- WHAT NEEDS TO BE DONE:
Look through the records below for the line with "[] => [String". Return that line and each one after it up to and including the line with "String c EmptyString", exactly.

Records from a data source
(** * release_folder: a Capistrano-style release directory manager

    Shallow embedding of [src/release_folder.py] (an Ansible module written
    for Python 2) and the properties its specification states about it.

    The module talks to the operating system through [os], [os.path] and
    [shutil].  Those calls are modelled here over a small POSIX-like file
    tree: regular files, directories and symbolic links, with the kernel's
    path walk (".", "..", repeated and trailing slashes, symlinks followed
    up to a fixed depth).  Permissions, I/O errors and concurrent writers are
    outside the model: a call fails only for structural reasons (missing
    entry, entry of the wrong kind, symlink loop). *)

From Stdlib Require Import ZArith Ascii String.
From Stdlib Require Import Sorting.Sorted Sorting.Permutation.
From stdpp Require Import gmap strings list fin_maps sorting.

Open Scope string_scope.
Open Scope list_scope.

(** ** Python values and string helpers *)

(** The values a module parameter can take once Ansible has parsed the task
    arguments.  [release_folder] tests them with truthiness and with
    [isinstance(_, basestring)]. *)
Inductive pyval :=
  | PNone
  | PStr (s : string)
  | PInt (n : Z)
  | PBool (b : bool).

(** [bool(v)] *)
Definition truthy (v : pyval) : bool :=
  match v with
  | PNone => false
  | PStr s => negb (String.eqb s "")
  | PInt n => negb (Z.eqb n 0)
  | PBool b => b
  end.

(** [isinstance(v, basestring)] *)
Definition is_basestring (v : pyval) : bool :=
  match v with PStr _ => true | _ => false end.

(** [sys.maxint] of a 64-bit build of Python 2: an integer outside
    [-sys.maxint - 1 .. sys.maxint] is a [long], which is no instance of
    [int]. *)
Definition sys_maxint : Z := 9223372036854775807.

(** [isinstance(n, int)] for an integer [n] *)
Definition isinstance_int (n : Z) : bool :=
  (- sys_maxint - 1 <=? n)%Z && (n <=? sys_maxint)%Z.

(** [a == b]; Python booleans are the integers 0 and 1. *)
Definition py_eqb (a b : pyval) : bool :=
  match a, b with
  | PNone, PNone => true
  | PStr s, PStr t => String.eqb s t
  | PInt n, PInt m => Z.eqb n m
  | PBool x, PBool y => Bool.eqb x y
  | PInt n, PBool y => Z.eqb n (if y then 1 else 0)
  | PBool x, PInt m => Z.eqb (if x then 1 else 0) m
  | _, _ => false
  end.

(** [x in l] *)
Definition py_in (x : pyval) (l : list pyval) : bool := existsb (py_eqb x) l.

(** [s.split(sep)] for a one-character separator: never the empty list. *)
Fixpoint str_split (sep : ascii) (s : string) : list string :=
  match s with
  | EmptyString => [""]
  | String c s' =>
      if Ascii.eqb c sep then "" :: str_split sep s'
      else match str_split sep s' with
           | w :: ws => String c w :: ws
           | [] => [String c ""]
           end
  end.

(** [s.startswith(p)] *)
Definition startswith (s p : string) : bool := String.prefix p s.

(** [s.endswith("/")] *)
Fixpoint ends_with_slash (s : string) : bool :=
  match s with
  | EmptyString => false
  | String c EmptyString => Ascii.eqb c "/"%char
  | String _ s' => ends_with_slash s'
  end.

(** A Python dict, kept as an association list: [d[k] = v] overwrites the
    entry of an equal key and appends otherwise. *)
Fixpoint dict_set {V : Type} (k : pyval) (v : V) (d : list (pyval * V)) : list (pyval * V) :=
  match d with
  | [] => [(k, v)]
  | (k', v') :: d' => if py_eqb k' k then (k', v) :: d' else (k', v') :: dict_set k v d'
  end.

Fixpoint dict_get {V : Type} (k : pyval) (d : list (pyval * V)) : option V :=
  match d with
  | [] => None
  | (k', v') :: d' => if py_eqb k' k then Some v' else dict_get k d'
  end.

(** [sorted(l, reverse=True)] on strings: the order is Python's [str]
    comparison, character codes compared left to right.  Any sorting
    algorithm gives the same list, the order being total and antisymmetric. *)
Definition str_ge (a b : string) : Prop := String.leb b a = true.

#[global] Instance str_ge_dec a b : Decision (str_ge a b).
Proof. unfold str_ge. apply _. Defined.

Definition sorted_reverse (l : list string) : list string := merge_sort str_ge l.

(** [l[k:]] for [k >= 0] *)
Definition slice_from (k : Z) (l : list string) : list string := drop (Z.to_nat k) l.

(** [l.remove(x)] on a list of strings: drops the first occurrence, [None]
    stands for the [ValueError] raised when there is none. *)
Fixpoint list_remove (x : string) (l : list string) : option (list string) :=
  match l with
  | [] => None
  | y :: l' => if String.eqb y x then Some l'
               else option_map (cons y) (list_remove x l')
  end.

(** ** The file tree *)

Inductive node :=
  | File
  | Dir
  | Link (target : string).

(** Canonical absolute paths: the names from the root down.  The root itself
    ([[]]) is always a directory and has no entry of its own. *)
Abbreviation fpath := (list string).
Abbreviation FS := (gmap (list string) node).

Inductive errno := ENOENT | ENOTDIR | EEXIST | ELOOP | EINVAL | EISDIR | EBUSY.

(** Limit on the symlinks followed during one path walk (Linux: 40). *)
Definition MAXSYMLINKS : nat := 40.

Definition is_abs (s : string) : bool := String.prefix "/" s.

Definition components (s : string) : list string := str_split "/"%char s.

Definition is_dot (c : string) : bool := String.eqb c "" || String.eqb c ".".

(** The kernel's path walk from directory [cur] along [todo].  Returns the
    canonical path reached and the node found there; [None] as node means
    that the last name is free in an existing directory.  [follow] tells
    whether a symlink in last position is followed ([stat]) or returned
    ([lstat]); a name followed by a slash is never in last position. *)
Fixpoint namei (links : nat) (fs : FS) (follow : bool) (cur : fpath) (todo : list string)
  {struct links} : errno + (fpath * option node) :=
  (fix walk (cur : fpath) (todo : list string) {struct todo} : errno + (fpath * option node) :=
     match todo with
     | [] => inr (cur, Some Dir)
     | c :: rest =>
         if is_dot c then walk cur rest
         else if String.eqb c ".." then walk (removelast cur) rest
         else
           let p := cur ++ [c] in
           match fs !! p with
           | None => if forallb (String.eqb "") rest then inr (p, None) else inl ENOENT
           | Some Dir => walk p rest
           | Some File => match rest with [] => inr (p, Some File) | _ => inl ENOTDIR end
           | Some (Link t) =>
               match rest, follow with
               | [], false => inr (p, Some (Link t))
               | _, _ =>
                   match links with
                   | O => inl ELOOP
                   | S links' =>
                       if String.eqb t "" then inl ENOENT
                       else namei links' fs follow (if is_abs t then [] else cur)
                                  (components t ++ rest)
                   end
               end
           end
     end) cur todo.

- RESPONSE:
           | [] => [String c ""]
           end
  end.

(** [s.startswith(p)] *)
Definition startswith (s p : string) : bool := String.prefix p s.

(** [s.endswith("/")] *)
Fixpoint ends_with_slash (s : string) : bool :=
  match s with
  | EmptyString => false
  | String c EmptyString => Ascii.eqb c "/"%char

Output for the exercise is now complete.